Financial abuse: Suspect it? Report it

By on 24/09/2014 in News

suspect it? report it

A major new campaign is being launched to encourage Birmingham residents to report suspected cases of financial abuse.

The 'Suspect it? Report it' campaign has been organised by Birmingham Safeguarding Adults Board (BSAB), a partnership of organisations including Birmingham City Council, West Midlands Police and the NHS.

The campaign aims to raise awareness of financial abuse, the term used to describe causing harm to someone by taking or defrauding them of their money, goods or property.

Each year over 5,000 calls are made to Birmingham City Council about the suspected abuse of adults at risk. Adults at risk can include people with sensory impairments, disabilities or people with long term illnesses.

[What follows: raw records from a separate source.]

Lemma parse_enc mode reloc ps :
  Forall good ps → parse_pm4 Gfx12_0 (ps ≫= enc) mode reloc = Done ps.
Proof.
  intros Hg. exact (parse_loop_enc ps _ [] [] Hg (length_bind_enc ps)).
Qed.

(** ** Encoding what was decoded *)

Lemma header_rebuild h compute :
  in_u 32 h → Z.shiftr h 30 = 3 → Z.land h 0xff = compute_bit compute →
  h = packet3 (header_opcode h) (Z.of_nat (header_body h)) compute.
Proof.
  intros Hh H3 Hc. rewrite header_opcode_mod, header_body_mod. rewrite Z.shiftr_div_pow2 in H3 by lia.
  change 0xff with (Z.ones 8) in Hc. rewrite land_low in Hc by lia. unfold in_u, umax in Hh.
  pose proof (Z.mod_pos_bound (h / 2 ^ 8) (2 ^ 8)). pose proof (Z.mod_pos_bound (h / 2 ^ 16) (2 ^ 14)).
  rewrite packet3_value by lia. rewrite <-Hc.
  replace (Z.of_nat (Z.to_nat ((h / 2 ^ 16) mod 2 ^ 14) + 1) - 1) with ((h / 2 ^ 16) mod 2 ^ 14) by lia.
  change (2 ^ 30) with 1073741824 in *. change (2 ^ 16) with 65536 in *.
  change (2 ^ 14) with 16384 in *. change (2 ^ 8) with 256 in *.
  clear Hc. Z.div_mod_to_equations. lia.
Qed.

Lemma list_4 {A} (l : list A) : length l = 4%nat → ∃ a b c d, l = [a; b; c; d].
Proof. destruct l as [|? [|? [|? [|? [|]]]]]; cbn; intros; try lia. by do 4 eexists. Qed.

Lemma decode_inv at_ opcode count body p :
  length body = count → decode_packet at_ opcode count body = Done p →
  good p ∧ body = enc_body p ∧ opcode = enc_opcode p.
Proof.
  intros Hl. unfold decode_packet.
  destruct (Z.eqb_spec opcode SET_SH_REG) as [->|];
    [|destruct (Z.eqb_spec opcode DISPATCH_DIRECT) as [->|];
    [|destruct (Z.eqb_spec opcode EVENT_WRITE) as [->|];
    [|destruct (Z.eqb_spec opcode ACQUIRE_MEM) as [->|]; [|done]]]].
  - case_decide as Hc; [done|]. destruct body as [|word [|v values]]; cbn [length] in *; [lia..|].
    cbn [lookup list_lookup]. intros H. invert_ok. cbn in H0. injection H0 as <-.
    unfold ShReg_try_new in H1.
    destruct (Z.leb_spec SH_FIRST word), (Z.leb_spec word SH_LAST); cbn [andb] in H1; try discriminate.
    injection H1 as <-. rewrite Z.gtb_ltb in H.
    destruct (Z.ltb_spec SH_LAST (word + Z.of_nat (count - 2))); [done|].
    apply Done_inj in H as <-. split; [|done].
    split; cbn [packet_typed encodable]; [by split|]. split; [done|]. subst count.
    cbn [drop length]. unfold SH_LAST in *. lia.
  - case_bool_decide as Hc; cbn [negb]; [|done]. rewrite Hc in Hl.
    apply list_4 in Hl as (x & y & z & w & ->). cbn [unwrap lookup list_lookup mbind exec_bind].
    intros H. apply bind_Done_inv in H as (d & Hd & H). apply bind_Done_inv in H as (i & Hi & H).
    apply try_Done, ok_or_Ok in Hd, Hi.
    unfold NonZeroGrid_try_new in Hd. unfold DispatchInitiator_try_new in Hi.
    cbn [a3_x a3_y a3_z] in Hd.
    destruct (Z.eqb_spec x 0), (Z.eqb_spec y 0), (Z.eqb_spec z 0); cbn [negb andb] in Hd;
      try discriminate.
    injection Hd as <-.
    destruct ((w =? INITIATOR_BASE) || (w =? Z.lor INITIATOR_BASE WAVE32)) eqn:Hw; [|done].
    injection Hi as <-. apply Done_inj in H as <-. split; [|done]. split; [|done].
    split; [done|]. apply orb_true_iff in Hw as [Hw|Hw]; apply Z.eqb_eq in Hw; auto.
  - case_bool_decide as Hb; cbn [negb]; [|done]. intros [= <-]. by subst body.
  - case_bool_decide as Hc; cbn [negb orb]; [|done].
    case_bool_decide as Hp; cbn [negb]; [|done]. intros H. invert_ok.
    assert (body = ACQUIRE_PREFIX ++ [x]) as Hbody.
    { rewrite <-(take_drop 6 body), Hp. f_equal. rewrite (drop_S _ x) by done.
      rewrite drop_ge by lia. done. }
    destruct (Z.eqb_spec x SYSTEM_GCR) as [->|]; [by apply Done_inj in H as <-|].
    destruct (Z.eqb_spec x INTER_NODE_GCR) as [->|]; [by apply Done_inj in H as <-|done].
Qed.

Lemma parse_loop_sound fuel words : ∀ at_ acc out,
  Forall (in_u 32) words → (at_ ≤ length words)%nat → parse_loop fuel words at_ acc = Done out →
  ∃ ps, out = acc ++ ps ∧ Forall good ps ∧ drop at_ words = ps ≫= enc.
Proof.
  induction fuel as [|fuel IH]; intros at_ acc out Hw Hat; cbn [parse_loop]; case_decide as Hlt;
    [done| |
     |]; try (intros Hd; apply Done_inj in Hd as <-; exists []; rewrite app_nil_r, drop_ge by lia; done).
  destruct (lookup_lt_is_Some_2 _ _ Hlt) as [h Hh]. rewrite Hh. cbn [unwrap mbind exec_bind].
  assert (in_u 32 h) as Hhu by (by eapply Forall_lookup_1).
  destruct (Z.eqb_spec (Z.shiftr h 30) 3) as [H3|]; cbn [negb]; [|done].
  intros H. apply bind_Done_inv in H as (compute & Hcomp & H).
  destruct (Z.eqb_spec (Z.land h 0xff) compute) as [Hbit|]; cbn [negb] in H; [|done].
  destruct (decide (at_ + (1 + header_body h) ≤ length words)%nat) as [Hend|]; [|done].
  apply bind_Done_inv in H as (p & Hp & H). apply IH in H as (ps & -> & Hg & Hdrop); [|done|lia].
  assert (length (take (header_body h) (drop (at_ + 1) words)) = header_body h) as Hlen
    by (rewrite length_take, length_drop; lia).
  destruct (decode_inv _ _ _ _ _ Hlen Hp) as (Hgood & Hbody & Hopc).
  exists (p :: ps). split; [by rewrite <-app_assoc|]. split; [by constructor|].
  assert (compute = compute_bit (enc_compute p)) as ->.
  { rewrite Hopc in Hcomp. destruct p; cbn in Hcomp; by apply Done_inj in Hcomp as <-. }
  change ((p :: ps) ≫= enc) with (enc p ++ (ps ≫= enc)). rewrite <-Hdrop. unfold enc.
  rewrite <-Hopc, <-Hbody, Hlen, <-header_rebuild by done.
  rewrite (drop_S _ h) by done. cbn [app]. f_equal.
  replace (S at_) with (at_ + 1)%nat by lia.
  rewrite <-(take_drop (header_body h) (drop (at_ + 1) words)) at 1. f_equal.
  rewrite drop_drop. f_equal. lia.
Qed.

Financial abuse is the second most common form of abuse reported.

Financial abuse can take many forms, from carers taking money intended for shopping without permission, to transferring the deeds of property. Abuse can take place anywhere but is most commonly reported as taking place in people's own homes, or in care homes.

People who suspect that abuse of adults at risk may be taking place are encouraged to report it to social care professionals via Birmingham City Council's Adults and Communities Access Point.

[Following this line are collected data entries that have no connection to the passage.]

(** One read of the dispatch at [read_index]: [true] is the early return. *)
Definition read_crosses (dispatches : list PlannedDispatch) (read_index : nat) (read : Access) : bool :=
  if existsb (λ prior, writes_over prior read) (take read_index dispatches) then false
  else existsb (λ candidate, writes_over candidate read) dispatches.

Definition has_cross_token_raw (plan : CompiledPlan) : bool :=
  existsb (λ '(read_index, dispatch),
      existsb (read_crosses (plan_dispatches plan) read_index)
        (List.filter (λ access, bool_decide (acc_mode access = ReadMode)) (pd_accesses dispatch)))
    (enumerate (plan_dispatches plan)).

(** ** Packet policies *)

Definition is_raw_consumer (r : VisibilityReason) : bool :=
  match r with RawConsumer _ _ => true | _ => false end.

(** First and repeated header of one node. *)
Definition node_policies (by_node : list (NodeId * DerivedDispatchPolicy)) (node : NodeId) :
    result GenericAqlError (HeaderPolicy * HeaderPolicy) :=
  policy ← ok_or (bmap_get node by_node) (VisibilityNodeMissing (node_index node));
  let first := dp_header policy in
  let repeated_acquire :=
    if existsb is_raw_consumer (dp_acquire_reasons policy) then FenceAgent else FenceNone in
  Ok (first, mkHeader (hdr_barrier first) repeated_acquire (hdr_release first)).

Fixpoint lane_policies (by_node : list (NodeId * DerivedDispatchPolicy)) (nodes : list NodeId) :
    result GenericAqlError (list (HeaderPolicy * HeaderPolicy)) :=
  match nodes with
  | [] => Ok []
  | node :: nodes =>
      p ← node_policies by_node node; ps ← lane_policies by_node nodes; Ok (p :: ps)
  end.

Fixpoint phase_policies (by_node : list (NodeId * DerivedDispatchPolicy)) (phases : list lane_pair) :
    result GenericAqlError (list (policy_pair * policy_pair)) :=
  match phases with
  | [] => Ok []
  | phase :: phases =>
      l0 ← lane_policies by_node (fst phase);
      l1 ← lane_policies by_node (snd phase);
      rest ← phase_policies by_node phases;
      Ok (((l0.*1, l1.*1), (l0.*2, l1.*2)) :: rest)
  end.

Definition lower_policies (plan : CompiledPlan) (phase_nodes : list lane_pair)
    (visibility : DerivedVisibilityPlan) : result GenericAqlError TwoQueueDerivedPolicies :=
  let by_node := collect_map ((λ p, (dp_node p, p)) <$> vp_dispatches visibility) in
  policies ← phase_policies by_node phase_nodes;
  consolidation ← ok_or (head (vp_lane_consolidations visibility)) MissingLaneConsolidation;
  let consolidation := lc_header consolidation in
  let cross_token_raw := has_cross_token_raw plan in
  Ok (mkPolicies policies.*1 policies.*2
    (mkHeader (hdr_barrier consolidation) (hdr_acquire consolidation)
       (if cross_token_raw then FenceAgent else hdr_release consolidation))
    (mkHeader (hdr_barrier TWO_QUEUE_DEPENDENCY)
       (if cross_token_raw then FenceAgent else hdr_acquire TWO_QUEUE_DEPENDENCY)
       (hdr_release TWO_QUEUE_DEPENDENCY))
    (tv_header (vp_terminal visibility)) false).

(** ** Kernarg packing *)

Definition argument_value (b : ReplayBindings) (argument : KernelArg) :
    result GenericAqlError (list Z) :=
  match argument with
  | ArgScalar value => Ok value
  | ArgScalarSlot slot size =>
      value ← ok_or (bindings_scalar b slot) (GenericBindings (ScalarNotBound slot));
      if negb (Z.of_nat (length value) =? size)%Z then
        Err (GenericBindings (ScalarSize slot size (length value)))
      else Ok value
  | ArgResource resource byte_offset =>
      binding ← ok_or (bindings_resource b resource) (GenericBindings (ResourceNotBound resource));
      if (bind_size binding <=? byte_offset)%Z then
        Err (ResourceArgumentOutOfBounds (res_index resource) byte_offset (bind_size binding))
      else
        address ← ok_or (checked_add 64 (bind_base binding) byte_offset)
                    (ResourcePointerOverflow (res_index resource));
        Ok (le_bytes 8 address)
  end.

(** [bytes[start..end].copy_from_slice(&value)]: panics when the slice is out
    of range or the lengths differ. *)
Definition write_slice (bytes : list Z) (start end_ : nat) (value : list Z) : option (list Z) :=
  if decide (start ≤ end_ ∧ end_ ≤ length bytes ∧ length value = end_ - start) then
    Some (take start bytes ++ value ++ drop end_ bytes)
  else None.

(** The bytes of the buffer and the outcome. *)
Fixpoint pack_loop (b : ReplayBindings) (bytes : list Z) (l : list (KernelArg * KernargField)) :
    list Z * exec GenericAqlError unit :=
  match l with
  | [] => (bytes, Done tt)
  | (argument, field) :: l =>
      match argument_value b argument with
      | Err e => (bytes, Fail e)
      | Ok value =>
          let start := Z.to_nat (fld_offset field) in
          let end_ := start + Z.to_nat (fld_size field) in
          match write_slice bytes start end_ value with
          | None => (bytes, Panic)
          | Some bytes => pack_loop b bytes l
          end
      end
  end.

Definition pack_kernarg (arguments : list KernelArg) (abi : KernargAbi) (b : ReplayBindings)
    (output : list Z) : list Z * exec GenericAqlError unit :=
  match validate_arguments abi arguments with
  | Err e => (output, Fail (GenericKernargAbi e))
  | Ok _ =>
      if negb (Z.of_nat (length output) =? abi_segment_size abi)%Z then
        (output, Fail (KernargBufferSize (abi_segment_size abi) (length output)))
      else pack_loop b (replicate (length output) 0%Z) (zip arguments (abi_fields abi))
  end.

(** ** Queue size *)

Definition queue_size_for (minimum maximum : Z) (packets0 packets1 : nat) :
    result GenericAqlError Z :=
  required ← ok_or (try_from_len 32 (Nat.max packets0 packets1)) QueueSizeOverflow;
  let required := Z.of_nat required in
  requested ← ok_or (next_power_of_two 32 (Z.max required minimum)) QueueSizeOverflow;
  if (maximum <? requested)%Z then Err (QueueCapacity required maximum) else Ok requested.

(** ** [lower_phases] *)

Section prepare.
Context (d : GpuDevice) (pool : KernargPool) (plan : CompiledPlan) (bindings : ReplayBindings)
  (kernels : AqlKernelCatalog).

(** The recorded dispatch of one planned dispatch; [i] counts the kernarg
    allocations before it. *)
Definition lower_dispatch (i : nat) (dispatch : PlannedDispatch) :
    exec GenericAqlError RecordedDispatch :=
  let launch := pd_launch dispatch in
  '(registered, recorded_abi) ← try_ (dispatch_contract kernels launch);
  let kernel := kb_kernel registered in
  kernarg ← try_ (map_err GenericRuntime (allocate_for pool i (k_metadata kernel)));
  let '(bytes, packed) := pack_kernarg (launch_arguments launch) recorded_abi bindings (ka_bytes kernarg) in
  _ ← packed;
  geometry ← try_ (dispatch_geometry launch);
  _ ← try_ (map_err GenericRuntime (validate_geometry d geometry));
  recorded ← try_ (map_err GenericReplay
    (recorded_new (pd_lane dispatch) kernel geometry (mkKernarg (ka_address kernarg) bytes (ka_agent kernarg))));
  try_ (map_err GenericReplay (with_dynamic_group_bytes recorded (launch_dynamic_shared_bytes launch))).

Abbreviation lane_dispatches_pair := (list RecordedDispatch * list RecordedDispatch)%type.

Record lowering := mkLowering {
  lo_dispatches : list lane_dispatches_pair;
  lo_nodes : list lane_pair;
  lo_allocations : nat
}.

Definition lower_step (levels : list nat) (st : lowering) (dispatch : PlannedDispatch) :
    exec GenericAqlError lowering :=
  let lane := pd_lane dispatch in
  level ← unwrap (levels !! node_index (pd_node dispatch));
  recorded ← lower_dispatch (lo_allocations st) dispatch;
  dispatches ← unwrap (phase_push (lo_dispatches st) level lane recorded);
  nodes ← unwrap (phase_push (lo_nodes st) level lane (pd_node dispatch));
  Done (mkLowering dispatches nodes (S (lo_allocations st))).

Definition collect_phase (entry : nat * lane_dispatches_pair) : result GenericAqlError TwoQueuePhase :=
  let '(phase, lanes) := entry in
  if is_empty (fst lanes) || is_empty (snd lanes) then Err (EmptyPhaseLane phase)
  else map_err GenericReplay (phase_new (fst lanes) (snd lanes)).

Definition lower_phases : exec GenericAqlError (list TwoQueuePhase * list lane_pair) :=
  let dispatches := plan_dispatches plan in
  if is_empty dispatches then Fail GenericEmptyPlan
  else
    '(levels, max_level) ← unwrap (levels_of dispatches);
    st ← foldE (lower_step levels)
           (mkLowering (replicate (S max_level) ([], [])) (replicate (S max_level) ([], [])) 0) dispatches;
    phases ← try_ (mapM collect_phase (enumerate (lo_dispatches st)));
    Done (phases, lo_nodes st).

(** ** [PreparedAqlPlan] *)

Record PreparedAqlPlan := mkPrepared {
  ap_graph : TwoQueueSerializedBatchGraph;
  ap_stamp : PreparedPlanStamp;
  ap_phase_nodes : list lane_pair;
  ap_visibility : DerivedVisibilityPlan
}.

Context (sha256 : list Z → Sha256Digest).

Definition set_profile_all (p : TwoQueueDerivedPolicies) (all : bool) : TwoQueueDerivedPolicies :=
  mkPolicies (tp_first_dispatches p) (tp_repeated_dispatches p) (tp_consolidation p) (tp_dependency p)
    (tp_terminal p) all.

Definition prepare_internal (token_count : nat) (boundary : ApiBoundary) (profile_all_dispatches : bool) :
    exec GenericAqlError PreparedAqlPlan :=
  _ ← try_ (prepare_guards plan token_count);
  _ ← map_fail GenericBindings (bindings_validate bindings plan);
  '(phases, phase_nodes) ← lower_phases;
  visibility ← map_fail GenericVisibility (derive_aql_visibility plan boundary);
  policies ← try_ (lower_policies plan phase_nodes visibility);
  let policies := set_profile_all policies profile_all_dispatches in
  base_packet_counts ← try_ (map_err GenericReplay (required_packet_counts phases token_count));
  consolidations ← try_ (ok_or (usize_mul (length phases) token_count) QueueSizeOverflow);
  zero ← try_ (ok_or (usize_add base_packet_counts.1 consolidations) QueueSizeOverflow);
  one ← try_ (ok_or (usize_add base_packet_counts.2 consolidations) QueueSizeOverflow);
  queue_size ← try_ (queue_size_for (gpu_queue_min d) (gpu_queue_max d) zero one);
  graph ← map_fail GenericReplay (create_derived d queue_size token_count phases policies);
  stamp ← map_fail GenericBindings (stamp_capture sha256 plan bindings);
  Done (mkPrepared graph stamp phase_nodes visibility).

Cabinet member for Health and Wellbeing, Cllr John Cotton, said: “This campaign highlights a very important issue. Protecting vulnerable people in Birmingham from financial abuse is everyone's responsibility and we know from previous campaigns that people will step in and voice their concerns.

“Financial abuse can be difficult to spot, as the evidence may not always be easy to see. Signs can include a person suddenly not having enough money for regular bills and shopping, or financial documents being looked after without the person at risk understanding the arrangement.”

The campaign is being rolled out to community and health organisations across the city. Members of the public are being asked to help raise awareness of the campaign on social media, using the hashtag #reportit.

Alan Lotinga, Chair of Birmingham Safeguarding Adults Board said: “If you are concerned that an adult at risk may be being abused, please get in touch via the Adults and Communities Access Point.

“We get lots of calls from health professionals and carers, but we would like everyone to be aware that anyone can report suspected cases of financial abuse. Even if you are unsure, we would urge you to get in touch so that we can investigate if necessary.

“Safeguarding is everyone's business. We all have a part to play in helping to keep people at risk in our city safe.”

To report a concern, please contact the Adults and Communities Access Point (ACAP) in confidence on 0121 303 1234, and press option 1 for safeguarding. In an emergency call 999.


Notes to Editors

  1. The Suspect it? Report it campaign launches on 29th September 2014 and runs for six weeks. More information about the campaign can be found at the Birmingham Safeguarding Adults Board website,
  2. An 'Adult at risk' is defined as a person who is 18 years and over; who is in need of community care services because of frailty, learning or physical or sensory disabilities or mental health issues; who is or may be unable to protect himself or herself from significant hard or exploitation (source: Safeguarding Adults: A Practitioners Guide April 2013).
  3. Financial abuse reporting statistics in Birmingham obtained from Birmingham Safeguarding Adults Board's 2102/13 Annual Report:
  4. Birmingham Safeguarding Adults Board is a multiagency partnership that aims to safeguard and protect adults at risk so that they live a life free from abuse and neglect. The Board is tasked with developing the partnership so as to ensure effective local arrangements are in place for the safeguarding of adults at risk of harm consistent with statutory guidance and accepted best practice.
  5. Statutory and key partner agencies that comprise: Birmingham Safeguarding Adults Board include: Birmingham City Council, Birmingham Community Health Care Trust, Birmingham and Solihull Mental Health NHS Foundation Trust, Birmingham Women's NHS Foundation Trust, Heart of England NHS Foundation Trust, The Royal Orthopaedic Hospital NHS Foundation Trust, Birmingham Community Safety Partnership, Sandwell and West Birmingham Hospitals NHS Trust, National Probation Service, University Hospital Birmingham NHS Foundation Trust, West Midlands Ambulance Trust, West Midlands Fire Service, West Midlands Police, Birmingham Cross City CCG, Birmingham South Central CCG and Sandwell and West Birmingham CCG.